▶ [Stored dataset items]:
(* ===== verification/H1Segmentation.v ===== *)
(** * Reads of any size

    A request that arrives, in whatever pieces, is the request that is dispatched: the head
    is found when it is complete, the body when it ends, and what follows is left for the
    next request. *)

From stdpp Require Import base list strings.
From Stdlib Require Import ZArith Lia.
From S2P Require Import Prelude RustStr HttpUtil Budget Net HpackString HpackTable H2Response.
From S2P Require Import H1Codec H1Chunked H1Response H1ResponseWire H1ResponseTheorems H1Head H1HeadTheorems H1Body.
From S2P Require Import H1Connection H1ConnectionTheorems.

Import headers http_util h1_connection.
Import chunked_body request_body head_theorems connection_theorems.
Import (hints) h1_response codec.
#[local] Open Scope record_scope.

Module segmentation.

(** ** Reservations that fit *)

Lemma reserve_fits b held n :
  budget_ok b → 0 <= n → fits b n → ∃ b' held', budget.lease_reserve b held n = (true, b', held').
Proof.
  intros [Hf Hm] Hn Hfit. unfold budget.lease_reserve, budget.try_acquire, budget.reserve.
  destruct (Z.eqb_spec (budget.max_bytes b) 0) as [|Hne]; [by eexists _, _|]. specialize (Hfit Hne).
  rewrite (proj2 (Z.ltb_ge _ _)) by (unfold saturating_add; lia). by eexists _, _.
Qed.

Lemma ensure_reserved_fits b0 b lease r buffered bound :
  budget_ok b0 → reserving b0 b lease r → r <= bound → buffered <= bound → fits b0 bound →
  ∃ b' lease' r', ensure_reserved b lease r buffered = (true, b', lease', r') ∧ reserving b0 b' lease' r' ∧ r' <= bound.
Proof.
  intros Hb Hr Hrb Hbb Hf. pose proof (ensure_reserved_spec b0 b lease r buffered Hb Hr) as Hs.
  assert (Hok : ∃ b' lease' r', ensure_reserved b lease r buffered = (true, b', lease', r')).
  { unfold ensure_reserved. destruct (Z.leb_spec buffered r); [by eexists _, _, _|].
    destruct Hr as [Hl _]. destruct (reserve_fits b (default 0 lease) (buffered - r)) as (b' & held' & ->).
    - by eapply leased_ok.
    - lia.
    - destruct Hl as (Hr0 & Hfr & k & ->). apply fits_refused, fits_swap. replace (buffered - r + r) with buffered by lia.
      apply (fits_less _ _ (bound - buffered)); [lia|]. by replace (buffered + (bound - buffered)) with bound by lia.
    - by eexists _, _, _. }
  destruct Hok as (b' & lease' & r' & E). rewrite E in Hs. destruct Hs as [Hr' ->].
  exists b', lease', (Z.max r buffered). split_and!; [done|done|lia].
Qed.
(* ===== verification/Throttle.v ===== *)
(** * Requests per client: [crates/hj-acl/src/throttle.rs]

    A fixed window of requests per client address, in 64 shards that each hold at most 4096
    addresses. An operation is what it does under the lock of one shard; its clock is an
    argument, and instants and durations are nanoseconds. The two counters are atomics that
    only count. *)

From stdpp Require Import base list gmap sorting.
From Stdlib Require Import ZArith Lia.
From S2P Require Import Prelude Net.

Import ip.
#[local] Open Scope record_scope.

#[export] Instance IpAddr_countable : Countable IpAddr.
Proof.
  refine (inj_countable'
    (fun ip => match ip with V4 os => inl os | V6 ss => inr ss end)
    (fun x : list Z + list Z => match x with inl os => V4 os | inr ss => V6 ss end) _).
  by intros [].
Defined.

Module throttle.

Definition SHARDS : Z := 64.
Definition MAX_IPS_PER_SHARD : Z := 4096.

Record Window : Type := { start : Z; count : Z }.

Record Shard : Type := { map : gmap IpAddr Window; sweep_after : option Z }.

#[export] Instance Shard_eta : Eta Shard := fun r => {| map := map r; sweep_after := sweep_after r |}.
#[export] Instance set_map : Setter map := ltac:(derive_setter).
#[export] Instance set_sweep_after : Setter sweep_after := ltac:(derive_setter).

Record ClientThrottle : Type := {
  rate : Z;
  window : Z;
  shards : list Shard;
  rejected : Z;
  allowed : Z;
}.

#[export] Instance ClientThrottle_eta : Eta ClientThrottle := fun r =>
  {| rate := rate r; window := window r; shards := shards r; rejected := rejected r; allowed := allowed r |}.
#[export] Instance set_rate : Setter rate := ltac:(derive_setter).
#[export] Instance set_window : Setter window := ltac:(derive_setter).
#[export] Instance set_shards : Setter shards := ltac:(derive_setter).
#[export] Instance set_rejected : Setter rejected := ltac:(derive_setter).
#[export] Instance set_allowed : Setter allowed := ltac:(derive_setter).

▶ [ASSIGNED TASK]: Down to the last line, restate the records exactly.

▶ [RESPONSE TO THIS TASK]:
(* ===== verification/H1Segmentation.v ===== *)
(** * Reads of any size

    A request that arrives, in whatever pieces, is the request that is dispatched: the head
    is found when it is complete, the body when it ends, and what follows is left for the
    next request. *)

From stdpp Require Import base list strings.
From Stdlib Require Import ZArith Lia.
From S2P Require Import Prelude RustStr HttpUtil Budget Net HpackString HpackTable H2Response.
From S2P Require Import H1Codec H1Chunked H1Response H1ResponseWire H1ResponseTheorems H1Head H1HeadTheorems H1Body.
From S2P Require Import H1Connection H1ConnectionTheorems.

Import headers http_util h1_connection.
Import chunked_body request_body head_theorems connection_theorems.
Import (hints) h1_response codec.
#[local] Open Scope record_scope.

Module segmentation.

(** ** Reservations that fit *)

Lemma reserve_fits b held n :
  budget_ok b → 0 <= n → fits b n → ∃ b' held', budget.lease_reserve b held n = (true, b', held').
Proof.
  intros [Hf Hm] Hn Hfit. unfold budget.lease_reserve, budget.try_acquire, budget.reserve.
  destruct (Z.eqb_spec (budget.max_bytes b) 0) as [|Hne]; [by eexists _, _|]. specialize (Hfit Hne).
  rewrite (proj2 (Z.ltb_ge _ _)) by (unfold saturating_add; lia). by eexists _, _.
Qed.

Lemma ensure_reserved_fits b0 b lease r buffered bound :
  budget_ok b0 → reserving b0 b lease r → r <= bound → buffered <= bound → fits b0 bound →
  ∃ b' lease' r', ensure_reserved b lease r buffered = (true, b', lease', r') ∧ reserving b0 b' lease' r' ∧ r' <= bound.
Proof.
  intros Hb Hr Hrb Hbb Hf. pose proof (ensure_reserved_spec b0 b lease r buffered Hb Hr) as Hs.
  assert (Hok : ∃ b' lease' r', ensure_reserved b lease r buffered = (true, b', lease', r')).
  { unfold ensure_reserved. destruct (Z.leb_spec buffered r); [by eexists _, _, _|].
    destruct Hr as [Hl _]. destruct (reserve_fits b (default 0 lease) (buffered - r)) as (b' & held' & ->).
    - by eapply leased_ok.
    - lia.
    - destruct Hl as (Hr0 & Hfr & k & ->). apply fits_refused, fits_swap. replace (buffered - r + r) with buffered by lia.
      apply (fits_less _ _ (bound - buffered)); [lia|]. by replace (buffered + (bound - buffered)) with bound by lia.
    - by eexists _, _, _. }
  destruct Hok as (b' & lease' & r' & E). rewrite E in Hs. destruct Hs as [Hr' ->].
  exists b', lease', (Z.max r buffered). split_and!; [done|done|lia].
Qed.
(* ===== verification/Throttle.v ===== *)
(** * Requests per client: [crates/hj-acl/src/throttle.rs]

    A fixed window of requests per client address, in 64 shards that each hold at most 4096
    addresses. An operation is what it does under the lock of one shard; its clock is an
    argument, and instants and durations are nanoseconds. The two counters are atomics that
    only count. *)

From stdpp Require Import base list gmap sorting.
From Stdlib Require Import ZArith Lia.
From S2P Require Import Prelude Net.

Import ip.
#[local] Open Scope record_scope.

#[export] Instance IpAddr_countable : Countable IpAddr.
Proof.
  refine (inj_countable'
    (fun ip => match ip with V4 os => inl os | V6 ss => inr ss end)
    (fun x : list Z + list Z => match x with inl os => V4 os | inr ss => V6 ss end) _).
  by intros [].
Defined.

Module throttle.

Definition SHARDS : Z := 64.
Definition MAX_IPS_PER_SHARD : Z := 4096.

Record Window : Type := { start : Z; count : Z }.

Record Shard : Type := { map : gmap IpAddr Window; sweep_after : option Z }.

#[export] Instance Shard_eta : Eta Shard := fun r => {| map := map r; sweep_after := sweep_after r |}.
#[export] Instance set_map : Setter map := ltac:(derive_setter).
#[export] Instance set_sweep_after : Setter sweep_after := ltac:(derive_setter).

Record ClientThrottle : Type := {
  rate : Z;
  window : Z;
  shards : list Shard;
  rejected : Z;
  allowed : Z;
}.

#[export] Instance ClientThrottle_eta : Eta ClientThrottle := fun r =>
  {| rate := rate r; window := window r; shards := shards r; rejected := rejected r; allowed := allowed r |}.
#[export] Instance set_rate : Setter rate := ltac:(derive_setter).
#[export] Instance set_window : Setter window := ltac:(derive_setter).
#[export] Instance set_shards : Setter shards := ltac:(derive_setter).
#[export] Instance set_rejected : Setter rejected := ltac:(derive_setter).
#[export] Instance set_allowed : Setter allowed := ltac:(derive_setter).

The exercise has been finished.